Section 23 has a limited purpose.41 It deals with the "consideration" or "object" of an agreement. It strikes at any agreement, the consideration or object of which is unlawful. One of the ways in which the consideration or object may be unlawful is its being regarded by the Court as opposed to public policy. In every agreement of employment there are terms specifying the object of the agreement and terms providing the consideration therefor. The object is the employment of the employee for rendering services to the employer. The consideration is the remuneration to be paid by the employer to the employee. It is to these terms containing the object and consideration of the agreement alone that Section 23, on its plain and simple terms, would apply. It is not to any and every term in the agreement that Section 23 would be attracted. For instance, a term providing for the conditions of retirement, or for the grant of gratuity, or for the procedure of departmental enquiry, or, for that matter, for the termination of the agreement would not fall in the category of terms specifying the "object" or "consideration" of the agreement.42 Such a term does not constitute the subject-matter of Section 23. Such a term, be it against public policy, would remain outside the purview of Section 23. Nor would the unreasonableness or unconscionability of such a term be enough reason to drag the agreement or any part of it into the dragnet of Section 23.

In Water Transport1, there is no inquiry whether Rule 9(i) concerns or contains the "object" or "consideration" of the agreement in question. No discussion as to how the wrath of Section 23 would be incurred by Rule 9(i) without the satisfaction of this precondition. No reflection on the wisdom and learning of those who witnessed legal battles on the same ground earlier and yet refrained from employing the armoury of (Section 23 of) the Contract Act. No waiting to ask and answer preliminary questions. The judgment migrates from conclusion to conclusion. At times the conclusion comes first, the reasoning thereafter. The determination that Rule 9(i) has to be adjudged void under some or the other provision of the Contract Act comes first. Side by side runs the consideration that by process of elimination Section 23 is the only provision which can help render Rule 9(i) void. The reasoning that Rule 9(i), being unconscionable, offends public policy and is, therefore, hit by Section 23 comes at the fag end.

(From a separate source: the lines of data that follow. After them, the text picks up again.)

(** * pot-js: the supervision and control-plane core

    A shallow embedding of
    - [src/monitor/MasterMonitor.js]  (the orchestrator: spawn, scale, state,
      restart, shutDown and the exit handler),
    - [src/utils/SocketsHelpers.js]   (control-channel dispatch, socket probes),
    - the discovery module            (getAll / getByName / getByKey and the
      [Instance] remote handle),
    together with the properties the specification states about them.

    JavaScript objects are finite maps from property names to values, arrays
    are lists, object identity is a reference into an explicit store, and an
    [async] function is a small machine whose program points are its [await]s:
    the code between two awaits runs atomically (one event loop), and the
    environment decides in which order awaited promises settle and whether
    they resolve or reject. *)

From Stdlib Require Import Ascii.
From Stdlib Require DecimalString.
From stdpp Require Import base numbers list strings gmap sets sorting relations.
Lemma X9_get_textual_value_outcomes_witness :
  let f := {| terms := [Constant (of_Z 1); Constant (of_Z 2)] |} in
  let w := {| spreadsheet :=
                [{| type := FORMULA; value := value_formula (Some f);
                    state := NOT_EVALUATED |}];
              shown := [] |} in
  ((exists text,
       get_textual_value Sample.NUM_COLS Sample.CELL_DISPLAY_WIDTH 0 0 w = Done text) \/
   get_textual_value Sample.NUM_COLS Sample.CELL_DISPLAY_WIDTH 0 0 w
     = Undefined BufferOverflow) /\
  get_textual_value Sample.NUM_COLS Sample.CELL_DISPLAY_WIDTH 0 1 w
    = Undefined OutOfBounds.
Proof.
  intros f w. split.
  - exact (X9_get_textual_value_outcomes Sample.NUM_COLS Sample.CELL_DISPLAY_WIDTH
             0 0 w eq_refl).
  - exact (X9_get_textual_value_outcomes Sample.NUM_COLS Sample.CELL_DISPLAY_WIDTH
             0 1 w eq_refl).
Defined.

Lemma X10_get_after_set_witness :
  let w := initial_world Sample.NUM_ROWS Sample.NUM_COLS in
  let w' := fst (set_cell_value Sample.NUM_ROWS Sample.NUM_COLS Sample.CELL_DISPLAY_WIDTH
                   1 0 0 "5abc" w) in
  get_textual_value Sample.NUM_COLS Sample.CELL_DISPLAY_WIDTH 0 0 w' = Done "5.000000"%string.
Proof.
  intros w w'.
  apply (X10_get_after_set Sample.NUM_ROWS Sample.NUM_COLS Sample.CELL_DISPLAY_WIDTH
           1 0 0 "5abc"%string w w').
  vm_compute. reflexivity.
Defined.

Lemma X11_emptied_cells_witness :
  let A1 := {| type := NUMBER; value := value_number (of_Z 5); state := EVALUATED |} in
  let w := {| spreadsheet := [A1; zero_cell]; shown := [] |} in
  get_textual_value Sample.NUM_COLS Sample.CELL_DISPLAY_WIDTH 0 0
    (fst (clear_cell Sample.NUM_COLS 0 0 w)) = Done EmptyString /\
  get_textual_value Sample.NUM_COLS Sample.CELL_DISPLAY_WIDTH 0 0 (model_init w)
    = Done EmptyString.
Proof.
  intros A1 w.
  destruct (X11_emptied_cells Sample.NUM_COLS Sample.CELL_DISPLAY_WIDTH w)
    as (Hclear & Hinit & _).
  split.
  - apply Hclear. vm_compute. reflexivity.
  - apply Hinit. unfold cell_at, Sample.NUM_COLS. simpl. lia.
Defined.

Lemma X12_reference_white_space_witness :
  get_cell_by_reference Sample.NUM_ROWS Sample.NUM_COLS "B 3"
    = get_cell_by_reference Sample.NUM_ROWS Sample.NUM_COLS "B3" /\
  string_to_formula Sample.NUM_ROWS Sample.NUM_COLS "=B 3+2"
    = Done (Some {| terms := [Reference 15; Constant (of_Z 2)] |}).
Proof.
  split; [|vm_compute; reflexivity].
  exact (X12_reference_white_space Sample.NUM_ROWS Sample.NUM_COLS "B" " " "3" eq_refl).
Defined.

Lemma X13_column_is_not_checked_witness :
  (get_cell_by_reference Sample.NUM_ROWS Sample.NUM_COLS "H1" = Some 7 /\
   get_cell_by_reference Sample.NUM_ROWS Sample.NUM_COLS "H1"
     = get_cell_by_reference Sample.NUM_ROWS Sample.NUM_COLS "A2") /\
  (get_cell_by_reference Sample.NUM_ROWS Sample.NUM_COLS "H10" = Some 70 /\
   forall fuel,
     evaluate_formula fuel (Some {| terms := [Reference 70] |})
       (spreadsheet (initial_world Sample.NUM_ROWS Sample.NUM_COLS))
     = (spreadsheet (initial_world Sample.NUM_ROWS Sample.NUM_COLS),
        Undefined OutOfBounds)).
Proof.
  split.
  - destruct (X13_column_is_not_checked Sample.NUM_ROWS Sample.NUM_COLS 0 7)
      as (Hcell & Hnext & _); try (unfold Sample.NUM_ROWS, Sample.NUM_COLS; lia).
    split; [exact Hcell|].
    apply Hnext; unfold Sample.NUM_ROWS; lia.
  - destruct (X13_column_is_not_checked Sample.NUM_ROWS Sample.NUM_COLS 9 7)
      as (Hcell & _ & Hlast); try (unfold Sample.NUM_ROWS, Sample.NUM_COLS; lia).
    split; [exact Hcell|].
    intros fuel. apply (Hlast eq_refl fuel []). reflexivity.
Defined.

Lemma X14_empty_terms_are_skipped_witness :
  formula_tokens "=+1++2+" = ["1"; "2"]%string /\
  string_to_formula Sample.NUM_ROWS Sample.NUM_COLS "=+1++2+"
    = Done (Some {| terms := [Constant (of_Z 1); Constant (of_Z 2)] |}).
Proof.
  exact (X14_empty_terms_are_skipped Sample.NUM_ROWS Sample.NUM_COLS "="
           [""; "1"; ""; "2"; ""]%string ltac:(repeat constructor)).
Defined.

Lemma X15_null_formula_witness :
  string_to_formula Sample.NUM_ROWS Sample.NUM_COLS "=1+foo+2" = Done None.
Proof.
  apply (X15_null_formula Sample.NUM_ROWS Sample.NUM_COLS "=1+foo+2");
    [discriminate|].
  exists 1%nat, "foo"%string. repeat split; [lia|].
  intros [|j] tok' Hj; [|lia]. intros [= <-]. vm_compute. discriminate.
Defined.

Lemma X16_formula_text_buffer_witness :
  formula_to_string Sample.NUM_COLS Sample.CELL_DISPLAY_WIDTH
    (Some {| terms := [Constant (of_Z 1); Constant (of_Z 2)] |})
    = Done "=1.000000+2.000000"%string /\
  formula_to_string Sample.NUM_COLS Sample.CELL_DISPLAY_WIDTH
    (Some {| terms := [Constant (of_Z 1); Constant (of_Z 2); Constant (of_Z 3)] |})
    = Undefined BufferOverflow.
Proof.
  split.
  - exact (X16_formula_text_buffer Sample.NUM_COLS Sample.CELL_DISPLAY_WIDTH
             {| terms := [Constant (of_Z 1); Constant (of_Z 2)] |}
             ["1.000000"; "2.000000"]%string
             ltac:(unfold Sample.CELL_DISPLAY_WIDTH; lia)
             ltac:(repeat constructor)).
  - exact (X16_formula_text_buffer Sample.NUM_COLS Sample.CELL_DISPLAY_WIDTH
             {| terms := [Constant (of_Z 1); Constant (of_Z 2); Constant (of_Z 3)] |}
             ["1.000000"; "2.000000"; "3.000000"]%string
             ltac:(unfold Sample.CELL_DISPLAY_WIDTH; lia)
             ltac:(repeat constructor)).
Defined.

Lemma X17_reference_buffer_witness :
  get_cell_reference Sample.NUM_COLS (cell_at Sample.NUM_COLS 98 2) = Done "C99"%string /\
  get_cell_reference Sample.NUM_COLS (cell_at Sample.NUM_COLS 99 2)
    = Undefined BufferOverflow.
Proof.
  split.
  - apply (X17_reference_buffer Sample.NUM_COLS 98 2);
      unfold Sample.NUM_COLS; lia.
  - apply (X17_reference_buffer Sample.NUM_COLS 99 2);
      unfold Sample.NUM_COLS; lia.
Defined.

Lemma X18_self_reference_witness :
  let w := initial_world Sample.NUM_ROWS Sample.NUM_COLS in
  exists w',
    set_cell_value Sample.NUM_ROWS Sample.NUM_COLS Sample.CELL_DISPLAY_WIDTH 1 2 3 "=D3" w
      = (w', Done tt) /\
    shown w' = [(2, 3, "Error: circular dependency detected"%string)] /\
    marks (spreadsheet w') = marks (spreadsheet w).
Proof.
  intros w.
  apply (X18_self_reference Sample.NUM_ROWS Sample.NUM_COLS Sample.CELL_DISPLAY_WIDTH
           0 2 3 w zero_cell);
    try (unfold cell_at, Sample.NUM_ROWS, Sample.NUM_COLS; lia).
  reflexivity.
Defined.

Lemma X19_numeric_formula_display_witness :
  let w := initial_world Sample.NUM_ROWS Sample.NUM_COLS in
  (exists w',
      set_cell_value Sample.NUM_ROWS Sample.NUM_COLS Sample.CELL_DISPLAY_WIDTH 0 0 0
        "=nan" w = (w', Done tt) /\
      shown w' = [(0, 0, "Error: circular dependency detected"%string)]) /\
  (exists w',
      set_cell_value Sample.NUM_ROWS Sample.NUM_COLS Sample.CELL_DISPLAY_WIDTH 0 0 0
        "=1e308+1e308" w = (w', Done tt) /\
      shown w' = [(0, 0, "Error: cell contains non-numeric value"%string)]).
Proof.
  intros w. split.
  - apply (X19_numeric_formula_display Sample.NUM_ROWS Sample.NUM_COLS
             Sample.CELL_DISPLAY_WIDTH 0 0 0 "=nan"%string w zero_cell
             {| terms := [Constant NAN] |});
      [vm_compute; discriminate|reflexivity|reflexivity|reflexivity|].
    repeat constructor; [eexists; reflexivity|discriminate].
  - apply (X19_numeric_formula_display Sample.NUM_ROWS Sample.NUM_COLS
             Sample.CELL_DISPLAY_WIDTH 0 0 0 "=1e308+1e308"%string w zero_cell
             {| terms := [Constant (of_decimal false 1 308);
                          Constant (of_decimal false 1 308)] |});
      [vm_compute; discriminate|reflexivity|reflexivity|vm_compute; reflexivity|].
    repeat constructor; try (eexists; reflexivity); discriminate.
Defined.

Lemma X20_evaluated_is_never_read_witness :
  let A1 st := {| type := NUMBER; value := value_number (of_Z 5); state := st |} in
  let B1 st := {| type := FORMULA; value := value_formula (Some {| terms := [Reference 0] |});
                  state := st |} in
  let f := {| terms := [Reference 1; Reference 0] |} in
  snd (evaluate_formula 1 (Some f) [A1 NOT_EVALUATED; B1 NOT_EVALUATED])
    = snd (evaluate_formula 1 (Some f) [A1 EVALUATED; B1 EVALUATED]) /\
  snd (evaluate_formula 1 (Some f) [A1 EVALUATED; B1 EVALUATED]) = Done (of_Z 10).
Proof.
  intros A1 B1 f. split; [|reflexivity].
  exact (proj1 (X20_evaluated_is_never_read 1 (Some f)
                  [A1 NOT_EVALUATED; B1 NOT_EVALUATED] [A1 EVALUATED; B1 EVALUATED]
                  _ _ _ _ eq_refl eq_refl
                  (surjective_pairing _) (surjective_pairing _))).
Defined.
(** * GapAncillary: road-density mosaic and avoidance masks

    A shallow embedding of the two scripts of the repository,

      - [ne_roadDensity.py]  (stage 1: per-HUC line density, rounding,
        regional mosaic), and
      - [createAvoidAll_allRegions_2016Dec12.py]  (stage 2: urban groups,
        buffers, density thresholds, avoidance score),

    together with the properties stated about them.

    Both scripts are map algebra over rasters.  A raster is a finite map
    from cells (row, column) to values; a cell that is absent from the map
    is NoData.  Every Spatial Analyst tool runs under the geoprocessing
    environment ([arcpy.env.extent] and [arcpy.env.mask]); the environment
    is the finite set of cells of the boundary raster, and a tool produces
    NoData outside of it.  The tools themselves ([Con], [IsNull], [Int],
    [Plus], the relational operators, [RegionGroup], [ZonalStatistics],
    [EucDistance], [CellStatistics]) are library functions of ArcGIS; they
    are embedded with the cell-level behaviour their reference pages give. *)

From Stdlib Require Import ZArith QArith Qround Lia.
From stdpp Require Import gmap strings list fin_maps fin_sets sorting.

Local Open Scope Z_scope.

(** ** Rasters *)

(** A cell is addressed by its row and its column; rows grow downwards. *)
Definition cell : Type := Z * Z.

(** The analysis environment: the cells inside extent and mask. *)
Abbreviation environment := (gset cell).

(** [tabulate env f] is the raster that holds [f c] at every cell [c] of the
    environment and NoData elsewhere. *)
Definition tabulate {A : Type} (env : environment) (f : cell → option A) : gmap cell A :=
  map_imap (λ c _, f c) (gset_to_gmap () env).

(** A tool argument is a raster or a constant. *)
Inductive operand (A : Type) : Type :=
  | Const (k : A)
  | Rast (g : gmap cell A).
Arguments Const {A} k.
Arguments Rast {A} g.

Definition operand_at {A : Type} (o : operand A) (c : cell) : option A :=
  match o with
  | Const k => Some k
  | Rast g => g !! c
  end.

Definition bool_to_Z (b : bool) : Z := if b then 1 else 0.

(** ** Local (cell by cell) tools of [arcpy.sa] *)

Section LocalTools.
Context (env : environment).

(** [Raster > k]: 1 where the value exceeds [k], 0 where it does not,
    NoData where the input is NoData. *)
Definition GreaterThan (g : gmap cell Z) (k : Z) : gmap cell Z :=
  tabulate env (λ c, (λ v, bool_to_Z (k <? v)) <$> g !! c).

The way the argument of Section 23 is built up is curious. The resolve to test Rule 9(i) against the principles of Contract Act, before anything else, is taken in advance.14 The remaining task is accomplished in a rummaging spree at the end of which the catch is, as was pre-determined, Section 23. The chain of thought follows the following footsteps:

(i) Under which head would an unconscionable bargain fall? If it falls under the head of undue influence, it would be voidable but if it falls under the head of being opposed to public policy, it would be void.43

(ii) To say that such a contract is only voidable would be to compel each person with whom the party with superior bargaining power had contracted to go to court to have the contract adjudged voidable. This would only result in multiplicity of litigation ... Such a contract or such a clause in a contract ought, therefore, to be adjudged void. 44

(iii) In order that such a contract should be void, it must fall under one of the relevant sections of the Indian Contract Act. 44

(iv) The only relevant provision in the Indian Contract Act which can apply is Section 23 .... 45

Unfortunately, as suggested above, even Section 23 cannot apply because Rule 9(i) is no part of the "object" or "consideration" for the agreement.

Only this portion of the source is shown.